Die Leistung von auf diese Weise - durch willkürliche Gewährung von
Zeitausgleich im Verhältnis 1 : 1 während der
Normalarbeitszeit - "honorierten" Überstunden wäre dem Kläger nicht
zumutbar gewesen, sodaß der Kläger durch die Verweigerung der
Überstundenleistung am 13.Juni 1987 nicht den Entlassungstatbestand
des § 82 lit f erster oder zweiter Fall GewO verwirklicht hätte
(vgl. Martinek-Schwarz Abfindung, Auflösung des
Arbeitsverhältnisses, 165; Kuderna, Entlassungsrecht 44 f).

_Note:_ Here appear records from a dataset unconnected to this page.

#[local] Hint Resolve hset_permitted srem_permitted delete_permitted conns_permitted pipeline_permitted : py_pres.
#[local] Hint Extern 2 (preserves (only_permitted _) (hget _ _ _)) => eapply id_permitted; apply law_hget : py_pres.
#[local] Hint Extern 2 (preserves (only_permitted _) (scard _ _)) => eapply id_permitted; apply law_scard : py_pres.
#[local] Hint Extern 3 (preserves (only_permitted _) _) => apply quiet_permitted; solve [eauto with py_run] : py_pres.
#[local] Hint Extern 1 (preserves (λ mw, only_permitted _ mw.2) (zoom_r _)) => apply zoom_permitted : py_pres.
#[local] Hint Extern 1 (preserves (λ mw, only_permitted _ mw.2) (modify _)) => intros [? ?] ?; assumption : py_pres.

Lemma message_permitted w0 l ws cid claims sub msg :
  vindex claims "sub" = Ok sub →
  preserves (only_permitted w0) (handle_message R S utcnow time_ l ws cid (py_str sub) claims msg).
Proof using StoreLaws0 clock_quiet time_quiet.
  intros Hsub. unfold handle_message. apply preserves_bind; [unfold check_message_rate; solve_pres|]. intros fine.
  destruct (negb fine); [solve_pres|].
  destruct msg as [| | | | | | | |d]; try apply preserves_raise.
  set (topic := py_str _). rewrite (topic_allowed_permitted _ _ _ Hsub).
  destruct (match vget d "event" with VStr s => String.eqb s "heartbeat" | _ => false end);
    [unfold touch_heartbeat; solve_pres|].
  destruct (match vget d "event" with VStr s => String.eqb s "subscribe" | _ => false end);
    [|unfold unsubscribe_user; solve_pres].
  destruct (String.eqb topic ""); [rewrite mret_bind; solve_pres|].
  apply preserves_lift_bind. intros allowed [= <-]. destruct (permitted _ topic) eqn:Hp; cbn [negb]; [|solve_pres].
  apply preserves_bind; [by apply subscribe_permitted|]. unfold check_subscription_limit. solve_pres.
Qed.

Lemma loop_permitted w0 n l ws cid claims sub :
  vindex claims "sub" = Ok sub →
  preserves (only_permitted w0) (message_loop R S utcnow time_ n l ws cid (py_str sub) claims).
Proof using StoreLaws0 clock_quiet time_quiet.
  intros Hsub. induction n as [|n IH]; cbn [message_loop]; [apply preserves_raise|].
  apply preserves_bind; [solve_pres|]. intros msg. apply preserves_bind; [by apply message_permitted|].
  intros []; [done|apply preserves_ret].
Qed.

Lemma session_permitted w0 n l ws ip token fp cid :
  preserves (λ mw, only_permitted w0 mw.2) (session R S instance_id utcnow time_ verify n l ws ip token fp cid).
Proof using StoreLaws0 clock_quiet time_quiet verify_quiet.
  unfold session. apply preserves_bind; [apply zoom_permitted; unfold check_connection_limit; solve_pres|]. intros fine.
  destruct (negb fine); [solve_pres|].
  apply preserves_bind; [apply zoom_permitted; unfold authenticate_websocket; solve_pres; by apply quiet_permitted|].
  intros claims. apply preserves_lift_bind. intros sub Hsub.
  unfold manager_start, manager_connect. repeat (apply preserves_bind; [solve_pres|intros]).
  by apply zoom_permitted, loop_permitted.
Qed.

(** Whatever a client sends, and however its session ends, every topic that is
    in a subscription set afterwards was there before or is permitted to the user
    whose set it is. *)
Theorem sessions_only_add_permitted_topics n l ws ip token fp mg w :
  let w' := (websocket_endpoint R S instance_id utcnow time_ verify n l ws ip token fp uuid4 (mg, w)).2.2 in
  ∀ user topic, In topic (sets (view w') (subs_key user)) →
    In topic (sets (view w) (subs_key user)) ∨ permitted user topic = true.
Proof using StoreLaws0 clock_quiet time_quiet verify_quiet uuid_quiet.
  assert (preserves (λ mw, only_permitted (view w) mw.2)
    (websocket_endpoint R S instance_id utcnow time_ verify n l ws ip token fp uuid4)) as Hp.
  { unfold websocket_endpoint. apply preserves_bind; [by apply zoom_permitted, quiet_permitted|]. intros cid.
    unfold session_cleanup, manager_disconnect, manager_stop, release.
    apply preserves_on_exit; [apply preserves_try; [apply session_permitted|]|solve_pres|solve_pres].
    intros e. unfold session_failed. solve_pres. }
  intros w'. apply (Hp (mg, w)). by left.
Qed.
End Subscriptions.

Zur Beurteilung, ob dem Kläger die Leistung der angeordneten
Überstunden auch zumutbar war, werden daher im fortgesetzten
Verfahren vor allem Feststellungen über die Honorierung der
Überstunden sowie auch der Feiertagsarbeit durch die Erstbeklagte zu
treffen sein. In diesem Zusammenhang sei darauf hingewiesen, daß der
Kläger auch bei Verteilung der Normalarbeitszeit auf einen
zweiwöchigen Durchrechnungszeitraum gemäß § 4 Abs 7 AZG bis
einschließlich 8.Juni 1987 23 Überstunden und 16 Stunden
Feiertagsarbeit geleistet hat, in der von der Beklagten stammenden
Aufstellung Beilage 2 aber sämtliche in den drei Wochen geleisteten
Stunden ohne Rücksicht auf ihre zeitliche Lagerung zusammengerechnet
wurden und von den sich ergebenden 122 Gesamtstunden 120 als
Normalstunden bezeichnet wurden.
Sollten die Überstunden von der Erstbeklagten ordnungsgemäß
honoriert worden sein, wären zur Beurteilung, ob es sich tatsächlich
um an diesem Tag unaufschiebbar notwendige Arbeiten im Sinn des § 3 Z 2 KV handelte, detaillierte Feststellungen erforderlich, ob die Arbeit an diesem Tag aus Rechtsgründen oder zur Abwendung eines unverhältnismäßigen Schadens geleistet werden mußten (vgl. Arb. 6.862; Arb. 8.050 = ZAS 1967, 11 mit Anm. von Gürtler). Schließlich wäre noch erörterungsbedürftig, aus welchen Gründen der Kläger, der zuvor an drei in die Normalarbeitszeit fallenden Tagen trotz Arbeitswilligkeit nicht eingesetzt wurde, erst am Abend des 12.Juni 1987 verständigt wurde, daß er an dem nicht in die Normalarbeitszeit fallenden folgenden Tag benötigt werde. Sollte sich der unaufschiebbare Arbeitsbedarf nicht plötzlich ergeben haben, hätte der Arbeitgeber durch die verspätete Anordnung der Überstunden die unvermeidliche Belastung der Privatsphäre des Arbeitnehmers durch den im Interesse des Betriebes liegenden Einsatz an einem an sich arbeitsfreien Tag unnötigerweise erheblich vergrößert und damit gegen die ihm obliegende Fürsorgepflicht verstoßen, so daß die Nichtbefolgung dieser Anordnung durch den Kläger auch aus diesem Grund eine Entlassung nicht gerechtfertigt hätte (vgl. Kuderna aaO 44 f sowie 73).
Der Revision war daher Folge zu geben und spruchgemäß zu entscheiden.
Der Kostenvorbehalt beruht auf § 52 ZPO.